See Stages and Tweaks for a bit more on the byte array mutations.

Extras

There is a separate project with a few helpers called "extras". It doesn't have a runtime dependency on the agent/fuzz project because it is expected to be loaded as an agent. Since it is completely separate, it should be depended upon like any other dependency. For example, in Gradle using JitPack:

repositories {
    maven { url 'https://jitpack.io' }
}

dependencies {
    compile 'com.github.cretz.javan-warty-pig:extras:master-SNAPSHOT'
}

The Javadoc applies to the jwp.extras package.

File Persistence

There are two parts of the Byte Array Generator, the HashCache and the InputQueue, that guide the generated byte code. To be able to resume fuzzing across JVM runs, they need to be persisted and then reloaded.

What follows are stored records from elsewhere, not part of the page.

(** ... leaves it, ... *)
Lemma leave_ok w s t cid tk c :
  gw_wf (sy_memory s) -> conds_inv w s -> w !! t = Some (cid, tk) -> sy_cond_store s !! cid = Some c ->
  cond_ok (delete t w) s (set_waiters cid (erase_first tk (cr_waiters c)) s).
Proof.
  intros Hm Hs Ht Hc. pose proof Hs as [H1 H2 H3 H4 H5 H6 H7 H8]. pose proof (H4 cid c Hc) as Hnd.
  split; try done; [|cbn; by rewrite length_alter].
  split; try done.
  - intros k i Hk. cbn. rewrite length_alter. by eapply H2.
  - intros i d. rewrite waiters_lookup. case_decide as E; [|apply H4]. rewrite Hc. intros [= <-].
    by apply erase_first_nodup.
  - intros i d x. rewrite waiters_lookup. cbn. case_decide as E.
    + subst i. rewrite Hc. intros [= <-]. cbn. rewrite erase_first_elem by done. intros [Hx Hne].
      destruct (H5 cid c x Hc Hx) as [Htk [u Hu]]. split; [done|]. exists u.
      rewrite lookup_delete_ne; [done|]. congruence.
    + intros Hd Hx. destruct (H5 i d x Hd Hx) as [Htk [u Hu]]. split; [done|]. exists u.
      rewrite lookup_delete_ne; [done|]. congruence.
  - intros u i x [Hne Hu]%lookup_delete_Some. rewrite waiters_lookup. cbn.
    destruct (H6 u i x Hu) as (d & Hd & Hor). case_decide as E; [|by exists d].
    subst i. rewrite Hc in Hd. injection Hd as <-. rewrite Hc. eexists. split; [done|]. cbn.
    rewrite erase_first_elem by done. destruct Hor as [[? ?]|?]; [left|by right].
    split_and!; [done|done|]. intros ->. by apply Hne, (H7 t u cid cid tk).
  - intros t1 t2 c1 c2 x [_ Hu1]%lookup_delete_Some [_ Hu2]%lookup_delete_Some. by eapply H7.
  - intros i d. rewrite waiters_lookup. cbn. case_decide as E; [|apply H8]. subst i. rewrite Hc.
    intros [= <-]. cbn. intros Hne. apply (H8 cid c Hc). intros En. by rewrite En in Hne.
Qed.

(** ... or goes on because it has been signaled. *)
Lemma signaled_ok w s t cid tk :
  conds_inv w s -> w !! t = Some (cid, tk) -> sy_tokens s !! tk = Some true ->
  conds_inv (delete t w) s.
Proof.
  intros [H1 H2 H3 H4 H5 H6 H7 H8] Ht Htk. split; try done.
  - intros i d x Hd Hx. destruct (H5 i d x Hd Hx) as [Hf [u Hu]]. split; [done|]. exists u.
    rewrite lookup_delete_ne; [done|]. intros <-. rewrite Ht in Hu. congruence.
  - intros u i x [_ Hu]%lookup_delete_Some. by eapply H6.
  - intros t1 t2 c1 c2 x [_ Hu1]%lookup_delete_Some [_ Hu2]%lookup_delete_Some. by eapply H7.
Qed.

(** A signal takes the front of a queue. *)
Lemma signal_ok w s cid c woken rest :
  gw_wf (sy_memory s) -> conds_inv w s -> sy_cond_store s !! cid = Some c -> cr_waiters c = woken ++ rest ->
  cond_ok w s (set_tokens (signal_all (sy_tokens s) woken) (set_waiters cid rest s)).
Proof.
  intros Hm Hs Hc Hq. pose proof Hs as [H1 H2 H3 H4 H5 H6 H7 H8]. pose proof (H4 cid c Hc) as Hnd.
  rewrite Hq in Hnd. apply NoDup_app in Hnd as (_ & Hdisj & Hnd).
  assert (forall i d x, sy_cond_store s !! i = Some d -> x ∈ cr_waiters d -> x ∈ woken -> i = cid) as Hin.
  { intros i d x Hd Hx Hw. destruct (H5 i d x Hd Hx) as [_ [u Hu]].
    destruct (H5 cid c x Hc) as [_ [u' Hu']]; [rewrite Hq; set_solver|].
    assert (u = u') as -> by (by eapply H7). congruence. }
  split; try done.
  - split; try done.
    + intros k i Hk. cbn. rewrite length_alter. by eapply H2.
    + intros i d Hd. change (sy_cond_store (set_waiters cid rest s) !! i = Some d) in Hd.
      rewrite waiters_lookup in Hd. case_decide as E; [|by eapply H4].
      rewrite Hc in Hd. by injection Hd as <-.
    + intros i d x Hd Hx. change (sy_cond_store (set_waiters cid rest s) !! i = Some d) in Hd.
      rewrite waiters_lookup in Hd. cbn [sy_tokens set_tokens]. rewrite signal_all_lookup.
      case_decide as E.
      * subst i. rewrite Hc in Hd. injection Hd as <-. cbn in Hx.
        destruct (H5 cid c x Hc) as [Hf Hu]; [rewrite Hq; set_solver|].
        rewrite decide_False by (intros Hxw; by eapply Hdisj). done.
      * destruct (H5 i d x Hd Hx) as [Hf Hu]. rewrite decide_False; [done|].
        intros Hxw. by apply E, (Hin i d x).
    + intros u i x Hu. destruct (H6 u i x Hu) as (d & Hd & Hor).
      cbn [sy_tokens set_tokens]. rewrite signal_all_lookup.
      change (sy_cond_store (set_tokens _ (set_waiters cid rest s))) with (sy_cond_store (set_waiters cid rest s)).
      rewrite waiters_lookup. destruct Hor as [[Hf Hx]|Htk].
      * destruct (decide (i = cid)) as [->|E].
        -- rewrite Hc in *. injection Hd as <-. eexists. split; [done|]. cbn. rewrite Hq in Hx.
           case_decide; [right; by rewrite Hf|left; split; [done|set_solver]].
        -- exists d. split; [done|]. left. rewrite decide_False; [done|]. intros Hxw. by apply E, (Hin i d x).
      * rewrite Htk. destruct (decide (i = cid)) as [->|E]; [rewrite Hc; eexists|exists d];
          (split; [done|]); right; by case_decide.
    + intros i d Hd Hne. change (sy_cond_store (set_waiters cid rest s) !! i = Some d) in Hd.
      rewrite waiters_lookup in Hd. case_decide as E; [|by eapply H8].
      subst i. rewrite Hc in Hd. injection Hd as <-. apply (H8 cid c Hc). rewrite Hq. cbn in Hne.
      by destruct woken.
  - cbn. by rewrite length_alter.
  - cbn. by rewrite signal_all_length.
  - intros x Hx. cbn. rewrite signal_all_lookup, Hx. by case_decide.
Qed.

Lemma cond_destroy_ok w s slot code s' :
  gw_wf (sy_memory s) -> conds_inv w s -> cond_destroy s slot = Ok (code, s') -> cond_ok w s s'.
Proof.
  intros Hm Hs. unfold cond_destroy.
  assert (forall c, Ok (c, s) = Ok (code, s') -> cond_ok w s s') as Hsame.
  { intros c [= <- <-]. by apply cond_ok_refl. }
  destruct (_ || _); [apply Hsame|]. destruct (gw_read64 _ _) as [h|]; [|apply Hsame].
  destruct (h =? 0); [apply Hsame|]. destruct (h =? _); [apply Hsame|].
  destruct (tb_entries (sy_conds s) !! h) as [cid|] eqn:Eh; [|apply Hsame].
  pose proof Hs as [H1 H2 H3 H4 H5 H6 H7 H8].
  destruct (lookup_lt_is_Some_2 (sy_cond_store s) cid) as [c Hc]; [by eapply H2|].
  rewrite Hc. cbn [deref mbind result_bind].
  destruct (bool_decide_reflect (cr_waiters c = [])) as [Hq|]; cbn [negb]; [|apply Hsame].
  intros ([ok m] & Hwr & Hk)%bind_Ok. apply write_word in Hwr; [|done|by unfold in_u64].
  destruct ok; cbn [negb] in Hk; injection Hk as <- <-; split; try done.
  split; cbn; try done.
  - by apply erase_wf.
  - intros k i [_ Hk]%lookup_delete_Some. by eapply H2.
  - intros k1 k2 i [_ Hk1]%lookup_delete_Some [_ Hk2]%lookup_delete_Some. by eapply H3.
  - intros i d Hd Hne. destruct (H8 i d Hd Hne) as [k Hk]. exists k. rewrite lookup_delete_ne; [done|].
    intros <-. assert (i = cid) as -> by congruence. congruence.
Qed.

Lemma cond_signal_ok w s slot code s' :
  gw_wf (sy_memory s) -> conds_inv w s -> cond_signal s slot = Ok (code, s') -> cond_ok w s s'.
Proof.
  intros Hm Hs. unfold cond_signal. destruct (slot =? 0); [intros [= <- <-]; by apply cond_ok_refl|].
  intros ([res s1] & Hf & Hk)%bind_Ok. apply (cond_for_slot_ok w) in Hf as [Hok Hres]; [|done..].
  destruct res as [e|cid]; [by injection Hk as <- <-|].
  destruct (Hres cid eq_refl) as (c & h & Hc & Hh). rewrite Hc in Hk. cbn [deref mbind result_bind] in Hk.
  pose proof Hok as [Hm1 Hs1 _ _ _ _].
  destruct (cr_waiters c) as [|x q] eqn:Hq; injection Hk as <- <-; [done|].
  eapply cond_ok_trans; [exact Hok|]. by apply (signal_ok w s1 cid c [x] q).
Qed.

Lemma cond_broadcast_ok w s slot code s' :
  gw_wf (sy_memory s) -> conds_inv w s -> cond_broadcast s slot = Ok (code, s') -> cond_ok w s s'.
Proof.
  intros Hm Hs. unfold cond_broadcast. destruct (slot =? 0); [intros [= <- <-]; by apply cond_ok_refl|].
  intros ([res s1] & Hf & Hk)%bind_Ok. apply (cond_for_slot_ok w) in Hf as [Hok Hres]; [|done..].
  destruct res as [e|cid]; [by injection Hk as <- <-|].
  destruct (Hres cid eq_refl) as (c & h & Hc & Hh). rewrite Hc in Hk. cbn [deref mbind result_bind] in Hk.
  pose proof Hok as [Hm1 Hs1 _ _ _ _]. injection Hk as <- <-. eapply cond_ok_trans; [exact Hok|].
  apply (signal_ok w s1 cid c (cr_waiters c) []); [done..|]. by rewrite app_nil_r.
Qed.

There is a FileBasedHashCache that reads from a file on first load if it exists, and saves to a file every so often. Its constructor accepts a FileBasedHashCache.Config instance that contains the following:

backingSet - A Set to be used at runtime. If it's not already concurrency safe, alreadySynchronized below should be set to false. There is a shortcut constructor that automatically constructs this as Collections.newSetFromMap(new ConcurrentHashMap<>()) and sets alreadySynchronized to true.
alreadySynchronized - True if backingSet is concurrency-safe, false otherwise. This is automatically set to true with the shortcut constructor that uses a Set from a ConcurrentHashMap.
filePath - The Path to a file to load from and save to.
saveNextStoreAfterMilliseconds - The number of milliseconds, after which if any more hashes are stored it will trigger a save. The timer is reset on each save. Can be null but only if saveAfterStoreCount is set.
saveAfterStoreCount - When the number of hashes stored reaches this number, it will trigger a save. The counter is reset after each save. Can be null but only if saveNextStoreAfterMilliseconds is set.
saveOnClose - If true, when the cache is closed a save is triggered. This is set to true by default from the shortcut constructor.
failOnError - If true, exceptions thrown while saving are not ignored. This is set to true by default from the shortcut constructor.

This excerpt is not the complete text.